Inspiration for this particular subject slant came from a post yesterday on music/movies/media at First Draft (one of my blog favorites) with a title lead-in song I hadn’t heard/thought-of in a long time — “Tired Of Waiting For You” by the Kinks and released in the US in January 1965.
The Kinks were a group among a shitload of music-makers then surging across the Atlantic during the original “British invasion” in the mid-1960s — ‘Early in 1964, Life magazine put it like this: “In [1776] England lost her American colonies. Last week the Beatles took them back.”‘
I was a nit-twit 10th-grader in January of ’65, and having no fun. Acne had finally arrived full force (my face was like the moon), I had bad posture, shitty grades, and was already chocked-full of sarcasm. My friends were the same, so it wasn’t really that bad.
Music was my safe space — only the month earlier after I’d spied the Beatles new album, “Rubber Soul,” at my local supermarket, I almost wanted to cry I do remember near-shouting: “Look, the boys got a new one!” as I came across it in the album rack. The Beatles were still way-out-in-front of the ‘invasion.’
Yet I also really liked the Kinks, their music more hardcore, more garage-band like — except for “Tired of Waiting,” a different charm, but still effective.
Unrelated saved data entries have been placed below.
(* ===== verification/LruProps.v ===== *)
(** * extensions/lrucache.c: what a client gets

    Any sequence of calls that keeps the rules of [allowed], on a cache from [stx_cache_create]. *)

From stdpp Require Import base list sets gmap.
From Stdlib Require Import Lia ZArith.
From S2P Require Import Prelude.
From S2P Require Import Bytes.
From S2P Require Import Clist.
From S2P Require Import LruCache.
From S2P Require Import LruRefine.
From S2P Require Import LruCalls.
From S2P Require Import LruWalk.

Local Open Scope Z_scope.

Section props.
Context {key data : Type} `{!KeyFns key, !KeyLaws key}.
Notation mem := (@mem key data).
Notation stx_centry := (@stx_centry key data).
Notation lru := (@lru key data).
Notation call := (@call key data).
Implicit Types (s : mem) (a q : Z) (e : stx_centry) (k : key) (A : lru) (c : call).

#[export] Instance allowed_dec s c : Decision (allowed s c).
Proof.
  destruct c as [a k d w | a | k | a | a]; cbn; try apply _; try (unfold unused; apply _).
  destruct (entries s !! a) as [e |]; [| right; by intros (e & ? & _)].
  destruct (decide (e_pthis e = None ∧ max_weight (cache s) + e_weight e < 2 ^ 64)) as [H | H]; [left; by exists e |].
  right. intros (e' & [= <-] & H'). done.
Defined.

(** The calls [cs] one after another, while they are allowed. *)
Fixpoint play s (cs : list call) : option (list (outcome (option Z)) * mem) :=
  match cs with
  | [] => Some ([], s)
  | c :: cs =>
      if decide (allowed s c) then
        match play (run c s).2 cs with Some (os, s') => Some ((run c s).1 :: os, s') | None => None end
      else None
  end.

Lemma play_session s cs os s' : play s cs = Some (os, s') → session s cs os s'.
Proof.
  revert s os. induction cs as [| c cs IH]; intros s os; cbn [play]; [intros [= <- <-]; constructor |].
  destruct (decide (allowed s c)) as [Hc |]; [| done]. destruct (run c s) as [o s1] eqn:Hr. cbn [fst snd].
  destruct (play s1 cs) as [[os' s2] |] eqn:Hp; [| done]. intros [= <- <-]. by eapply session_call; [| | apply IH].
Qed.

(** A cache with the limits [sz] and [w] that was used with the calls [cs]. *)
Definition used sz w n cl (cs : list call) (os : list (outcome (option Z))) s : Prop :=
  0 <= sz < 2 ^ 64 ∧ 0 <= w < 2 ^ 64 ∧ 0 < n ∧
  ∃ q s0, stx_cache_create (Some q) true sz w n cl = Ok s0 ∧ session s0 cs os s.

Definition no_items sz w cl : lru := Lru ∅ ∅ [] [] sz w cl.

Lemma used_refines sz w n cl cs os s :
  used sz w n cl cs os s →
  ∃ A, promises_all (no_items sz w cl) cs os A ∧ shape s A ∧ valid A ∧ size_limit A = sz ∧ weight_limit A = w.
Proof.
  intros (Hsz & Hw & Hn & q & s0 & Hc & Hs). destruct (new_cache_ok (key := key) (data := data) q sz w n cl Hsz Hw Hn) as (s0' & Hc' & Hsh & HA).
  rewrite Hc in Hc'. injection Hc' as <-. destruct (session_refines _ _ _ _ _ Hs Hsh HA) as (A & Hp & Hs' & HA' & [] & _). by exists A.
Qed.

(** ** The properties *)
(** C32: every sequence of calls that obeys the rules has, call by call, the results that the specification of
    an LRU cache allows (hits and misses by the caller's comparison, eviction of the entries unused for longest and of no more
    than needed, replacement of the entry with the same key, deferred deletion of entries in use), and the hash
    table, its back pointers and the list of free entries represent the specification's cache at the end. *)
Theorem lru_calls_refine sz w n cl cs os s :
  used sz w n cl cs os s → ∃ A, promises_all (no_items sz w cl) cs os A ∧ shape s A ∧ valid A.
Proof. intros (A & H1 & H2 & H3 & _)%used_refines. by exists A. Qed.

(** C33: every call returns: the search along a chain and both eviction loops end, and no call reads or writes
    an entry that was freed or a link outside the lists; only an insertion can fail. *)
Theorem lru_calls_return sz w n cl cs os s c :
  used sz w n cl cs os s → allowed s c →
  ∃ o s', run c s = (o, s') ∧ ((∃ r, o = Ok r) ∨ o = Fail ∧ ∃ a, c = Insert a).
Proof.
  intros (A & _ & Hs & HA & _)%used_refines Hc. destruct (refines s A c Hs HA Hc) as (o & s' & A' & Hr & Hp & _).
  exists o, s'. split; [done |]. destruct Hp; try (left; by eexists). right. split; [done | by eexists].
Qed.

(** The entries in the table. *)
Definition inside s : gmap Z stx_centry := filter (λ p, e_pthis p.2 ≠ None) (entries s).

Lemma inside_items s A : shape s A → items A = item_of <$> inside s.
Proof.
  intros Hs. apply map_eq. intros a. pose proof (sh_view _ _ Hs a) as Hv. unfold view, look in Hv. rewrite lookup_fmap. unfold inside.
  rewrite map_lookup_filter. destruct (entries s !! a) as [e |]; cbn -[bool_decide] in *.
  - case_guard as Hp; cbn.
    + rewrite (bool_decide_eq_true_2 _ Hp) in Hv. destruct (items A !! a); [by injection Hv as <- | by destruct (loose A !! a)].
    + rewrite Hp, bool_decide_false in Hv by tauto. by destruct (items A !! a).
  - by destruct (items A !! a).
Qed.

(** The cache never holds more entries or more weight than it was created for, and the counters that
    [stx_cache_getsize] and [stx_cache_getweight] return are exact. *)
Theorem lru_limits_kept sz w n cl cs os s :
  used sz w n cl cs os s →
  stx_cache_getsize s = Z.of_nat (size (inside s)) ∧ stx_cache_getsize s <= sz ∧
  stx_cache_getweight s = map_fold (λ _ e n, e_weight e + n) 0 (inside s) ∧ stx_cache_getweight s <= w.
Proof.
  intros (A & _ & Hs & HA & Hsz & Hw)%used_refines. pose proof (sh_counted _ _ Hs) as (C1 & C2 & _).
  unfold stx_cache_getsize, stx_cache_getweight. rewrite C1, C2. pose proof (va_size _ HA). pose proof (va_weight _ HA).
  rewrite (inside_items s A Hs) in *. unfold weight_of in *. rewrite map_size_fmap, map_fold_fmap in *. split_and!; try done; lia.
Qed.

(** C34: an entry that a caller holds is neither freed nor evicted nor changed by any calls of others, the
    deletion of the entry, the replacement of its key and insertions into the full cache included. *)
Theorem lru_held_survive sz w n cl cs0 os0 s a e cs os s' :
  used sz w n cl cs0 os0 s → entries s !! a = Some e → 0 < e_ref_count e →
  session s cs os s' → Forall (λ c, c ≠ Release a) cs →
  ∃ e', entries s' !! a = Some e' ∧ e_key e' = e_key e ∧ e_data e' = e_data e ∧ e_ref_count e <= e_ref_count e'.
Proof.
  intros (A & _ & Hs & HA & _)%used_refines He Hr Hses Hcs.
  destruct (session_refines _ _ _ _ _ Hses Hs HA) as (A' & _ & Hs' & _ & _ & Hk).
  assert (items A !! a = Some (item_of e)) as Hi.
  { pose proof (sh_view _ _ Hs a) as Hv. unfold view, look in Hv. rewrite He in Hv. cbn -[bool_decide] in Hv.
    destruct (items A !! a) as [x |]; [by injection Hv as <- |]. destruct (loose A !! a) as [x |] eqn:Hx; [| done].
    injection Hv as <- _. destruct (va_loose _ HA a _ Hx) as (_ & H0 & _). cbn in H0. lia. }
  destruct (Hk a Hcs _ Hi Hr) as (x & Hx & Kx & Dx & Rx). destruct (sh_item s' A' a x Hs' Hx) as (e' & He' & <- & _). by exists e'.
Qed.

(** [stx_cache_empty] ends although it deletes the entries that it walks along: those nobody holds are freed,
    those in use are marked, and no key is found any more. *)
Theorem lru_empty_clears sz w n cl cs os s :
  used sz w n cl cs os s →
  ∃ s', stx_cache_empty s = (Ok tt, s') ∧ (∀ k, (stx_cache_entry_lookup k s').1 = Ok None) ∧
    ∀ a e, inside s !! a = Some e →
      if 0 <? e_ref_count e
      then ∃ e', entries s' !! a = Some e' ∧ e_delete_pending e' = true ∧ e_ref_count e' = e_ref_count e
      else entries s' !! a = None.
Proof.
  intros (A & _ & Hs & HA & _)%used_refines. destruct (empty_ok s A Hs HA) as (s' & A' & E & Hs' & HA' & Hi & _ & Hl).
  exists s'. split; [done |]. split.
  - intros k. destruct (lookup_ok s' A' k Hs' HA') as (r & s2 & -> & Hr & _). cbn. destruct r as [a |]; [| done].
    destruct Hr as (x & Hx & Hp & _). rewrite Hi in Hx. unfold sp_empty in Hx. rewrite lookup_omap in Hx.
    destruct (items A !! a) as [y |]; [| done]. cbn in Hx. destruct (0 <? i_refs y); [by injection Hx as <- | done].
  - intros a e He. assert (items A !! a = Some (item_of e)) as Ha by (rewrite (inside_items s A Hs), lookup_fmap; by rewrite He).
    assert (items A' !! a = if 0 <? e_ref_count e then Some (set_pending (item_of e)) else None) as Ha'.
    { rewrite Hi. unfold sp_empty. rewrite lookup_omap, Ha. done. }
    destruct (0 <? e_ref_count e).
    + destruct (sh_item s' A' a _ Hs' Ha') as (e' & He' & Hx & _). exists e'. split; [done |]. unfold item_of, set_pending in Hx. cbn in Hx. by injection Hx.
    + pose proof (sh_view _ _ Hs' a) as Hv. unfold view, look in Hv. rewrite Ha' in Hv.
      destruct (loose A' !! a) as [y |] eqn:Hy; [| by destruct (entries s' !! a)].
      apply Hl, (va_loose _ HA) in Hy as [Hn _]. congruence.
Qed.
End props.

(** ** Example: numbers as keys *)
#[export] Instance z_keys : KeyFns Z := {| key_hash_fn k := k mod 5; key_cmp_fn k k' := k - k' |}.

#[export] Instance z_key_laws : KeyLaws Z.
Proof.
  split; cbn.
  - split; [intros k; lia | intros k k'; lia | intros k k' k''; lia].
  - intros k k' H. by replace k with k' by lia.
  - intros k. pose proof (Z.mod_pos_bound k 5 ltac:(lia)). lia.
Qed.

(** A cache for two entries of weight at most 100 together, with a table of 3 chains; its list has its head at 1. *)
Definition example_cache : @mem Z Z :=
  Mem (Cache 2 0 100 0 3 0 0 0 0 true) [0; 0; 0] 1 ∅ {[1 := Link 1 1]} [].

(** Two entries whose keys share a chain; the second stays in use. *)
Definition example_calls : list call :=
  [Create 10 4 400 30; Insert 10; Release 10; Create 20 1 100 30; Insert 20; Lookup 4; Release 10].

Definition example_used : option (list (outcome (option Z)) * @mem Z Z) := play example_cache example_calls.

Lemma example_is_used os s : example_used = Some (os, s) → used 2 100 3 true example_calls os s.
Proof.
  intros H. split; [lia |]. split; [lia |]. split; [lia |]. exists 1, example_cache. split; [by vm_compute |].
  by apply play_session.
Qed.

Definition example_state : @mem Z Z := match example_used with Some (_, s) => s | None => example_cache end.
Definition example_answers : list (outcome (option Z)) := match example_used with Some (os, _) => os | None => [] end.

Lemma example_state_used : used 2 100 3 true example_calls example_answers example_state.
Proof. apply example_is_used. by vm_compute. Qed.

Lemma lru_calls_refine_witness :
  example_answers = [Ok (Some 10); Ok None; Ok None; Ok (Some 20); Ok None; Ok (Some 10); Ok None] ∧
  ∃ A, promises_all (no_items 2 100 true) example_calls example_answers A ∧ shape example_state A ∧ valid A.
Proof. split; [by vm_compute | exact (lru_calls_refine 2 100 3 true _ _ _ example_state_used)]. Defined.

(** A third entry: the first one, free, is evicted. *)
Lemma lru_calls_return_witness :
  ∃ o s', run (Create 30 9 900 60) example_state = (o, s') ∧ ((∃ r, o = Ok r) ∨ o = Fail ∧ ∃ a, Create 30 9 900 60 = Insert a).
Proof.
  apply (lru_calls_return 2 100 3 true _ _ _ (Create 30 9 900 60) example_state_used).
  apply (bool_decide_eq_true_1 _). by vm_compute.
Defined.

Lemma lru_limits_kept_witness :
  stx_cache_getsize example_state = 2 ∧ stx_cache_getweight example_state = 60 ∧ stx_cache_getsize example_state <= 2.
Proof.
  split; [by vm_compute |]. split; [by vm_compute |]. apply (lru_limits_kept 2 100 3 true _ _ _ example_state_used).
Defined.

Lemma lru_held_survive_witness :
  ∃ s' e', (play example_state [Delete 20; Create 30 9 900 60; Insert 30]) = Some ([Ok None; Ok (Some 30); Ok None], s') ∧
    entries s' !! 20 = Some e' ∧ e_key e' = 1 ∧ e_data e' = 100 ∧ 1 <= e_ref_count e'.
Proof.
  set (cs := [Delete 20; Create 30 9 900 60; Insert 30]).
  destruct (play example_state cs) as [[os s'] |] eqn:Hp; [| by vm_compute in Hp].
  assert (fst <$> play example_state cs = Some [Ok None; Ok (Some 30); Ok None]) as Ho by by vm_compute.
  rewrite Hp in Ho. injection Ho as ->.
  assert ((λ e, (e_key e, e_data e, e_ref_count e)) <$> entries example_state !! 20 = Some (1, 100, 1)) as Hf by by vm_compute.
  destruct (entries example_state !! 20) as [e |] eqn:He; [| discriminate].
  assert (e_key e = 1 ∧ e_data e = 100 ∧ e_ref_count e = 1) as (Hk & Hd & Hr) by (clear -Hf; by injection Hf).
  apply play_session in Hp. assert (0 < e_ref_count e) as Hr0 by by rewrite Hr.
  destruct (lru_held_survive 2 100 3 true _ _ _ 20 e cs _ s' example_state_used He Hr0 Hp) as (e' & H1 & H2 & H3 & H4).
  - repeat constructor; discriminate.
  - exists s', e'. split; [done |]. split; [exact H1 |]. split; [by rewrite H2 |]. split; [by rewrite H3 | by rewrite <- Hr].
Defined.

Lemma lru_empty_clears_witness :
  ∃ s', stx_cache_empty example_state = (Ok tt, s') ∧ (∀ k, (stx_cache_entry_lookup k s').1 = Ok None) ∧ entries s' !! 10 = None.
Proof.
  assert ((λ e, e_ref_count e) <$> inside example_state !! 10 = Some 0) as Hf by by vm_compute.
  destruct (inside example_state !! 10) as [e |] eqn:He; [| discriminate].
  assert (e_ref_count e = 0) as Hr by (clear -Hf; by injection Hf).
  destruct (lru_empty_clears 2 100 3 true _ _ _ example_state_used) as (s' & E & Hl & Ha). exists s'.
  split; [exact E |]. split; [exact Hl |]. specialize (Ha 10 e He). rewrite Hr in Ha. exact Ha.
Defined.

(** The test for the capacity is made modulo 2^64: an entry with a weight near 2^64 passes it. *)
Lemma overweight_entry_accepted :
  let s := (run (Create 30 2 200 (2 ^ 64 - 5)) example_state).2 in
  (run (Insert 30) s).1 = Ok None ∧ stx_cache_getweight (run (Insert 30) s).2 = 25 ∧ ¬ 2 ^ 64 - 5 <= max_weight (cache s).
Proof. vm_compute. split; [done |]. split; [done |]. intros H. by apply H. Qed.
Here it be:
And a fairly-decent cover by Green Day;
The song changed the Kinks musical direction — the first two singles from then the year before were more raw, with some jagged, near-scraping hard-guitar work — and became more even. Dave Davies said of the song: ‘It was a change of style for us, we got a bit posher! Our material started to get a bit more melodic after that.”‘
Dave, and his older brother, Ray, formed the band, which included Pete Quaife, and Mick Avory — Dave was one of the first rockers with shoulder-length hair, and my 10th-grade brain was freaked. Up until then, the Beatles, Rolling Stones, Dave Clark Five, and so forth, all had hair longer than the 1950s with a near-bowl cut, but down to the shoulders? WTF!
However, it way-quickly became way-normal.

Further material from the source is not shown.